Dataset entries
---+---

#[global] Instance member_status : Member status.
Proof. derive_member conn_eta status. Defined.
#[global] Instance member_ip_remote : Member ip_remote.
Proof. derive_member conn_eta ip_remote. Defined.
#[global] Instance member_port_remote : Member port_remote.
Proof. derive_member conn_eta port_remote. Defined.
#[global] Instance member_port_local : Member port_local.
Proof. derive_member conn_eta port_local. Defined.
#[global] Instance member_peer_seq : Member peer_seq.
Proof. derive_member conn_eta peer_seq. Defined.
#[global] Instance member_local_seq : Member local_seq.
Proof. derive_member conn_eta local_seq. Defined.
#[global] Instance member_local_seq_last : Member local_seq_last.
Proof. derive_member conn_eta local_seq_last. Defined.
#[global] Instance member_local_seq_acked : Member local_seq_acked.
Proof. derive_member conn_eta local_seq_acked. Defined.
#[global] Instance member_ts : Member ts.
Proof. derive_member conn_eta ts. Defined.
#[global] Instance member_ts_rexmit : Member ts_rexmit.
Proof. derive_member conn_eta ts_rexmit. Defined.
#[global] Instance member_num_rexmit : Member num_rexmit.
Proof. derive_member conn_eta num_rexmit. Defined.
#[global] Instance member_ethaddr : Member ethaddr.
Proof. derive_member conn_eta ethaddr. Defined.
#[global] Instance member_mss : Member mss.
Proof. derive_member conn_eta mss. Defined.
#[global] Instance member_tx : Member tx.
Proof. derive_member conn_eta tx. Defined.
#[global] Instance member_txlen : Member txlen.
Proof. derive_member conn_eta txlen. Defined.
#[global] Instance member_cb : Member cb.
Proof. derive_member conn_eta cb. Defined.
#[global] Instance member_close_flag : Member close_flag.
Proof. derive_member conn_eta close_flag. Defined.
#[global] Instance member_ack_flag : Member ack_flag.
Proof. derive_member conn_eta ack_flag. Defined.
#[global] Instance member_rexmit_mode : Member rexmit_mode.
Proof. derive_member conn_eta rexmit_mode. Defined.
#[global] Instance member_rexmit_wait_ack : Member rexmit_wait_ack.
Proof. derive_member conn_eta rexmit_wait_ack. Defined.
#[global] Instance member_zw_mode : Member zw_mode.
Proof. derive_member conn_eta zw_mode. Defined.
#[global] Instance member_peer_wnd : Member peer_wnd.
Proof. derive_member conn_eta peer_wnd. Defined.
#[global] Instance member_peer_ws : Member peer_ws.
Proof. derive_member conn_eta peer_ws. Defined.
#[global] Instance member_srtt : Member srtt.
Proof. derive_member conn_eta srtt. Defined.
#[global] Instance member_rttvar : Member rttvar.
Proof. derive_member conn_eta rttvar. Defined.
#[global] Instance member_rto : Member rto.
Proof. derive_member conn_eta rto. Defined.
#[global] Instance member_ts_rtt : Member ts_rtt.
Proof. derive_member conn_eta ts_rtt. Defined.
#[global] Instance member_ack_calc_rtt : Member ack_calc_rtt.
Proof. derive_member conn_eta ack_calc_rtt. Defined.
#[global] Instance member_pdata : Member pdata.
Proof. derive_member conn_eta pdata. Defined.

Record tcp_listener := mkListener { port : Z; listen_cb : Z }.

(** [data] holds the bytes from that address to the end of the packet
    memory. *)
Record tcb_cb_data := mkCbd {
  cbd_conn : Z;
  cbd_status : tcp_cb_status;
  cbd_sip : Z;
  cbd_sp : Z;
  cbd_dp : Z;
  cbd_pdata : Z;
  cbd_data : list Z;
  cbd_datalen : Z
}.

Definition cbd_eta : tcb_cb_data -> tcb_cb_data := fun d =>
  mkCbd (cbd_conn d) (cbd_status d) (cbd_sip d) (cbd_sp d) (cbd_dp d) (cbd_pdata d)
    (cbd_data d) (cbd_datalen d).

---+---

**Exercise objective**
Set down, exactly and only, the lines running from the one holding "Definition cbd_eta : tcb_cb_data" through the end of the records above, both ends included.

**Response area**
Definition cbd_eta : tcb_cb_data -> tcb_cb_data := fun d =>
  mkCbd (cbd_conn d) (cbd_status d) (cbd_sip d) (cbd_sp d) (cbd_dp d) (cbd_pdata d)
    (cbd_data d) (cbd_datalen d).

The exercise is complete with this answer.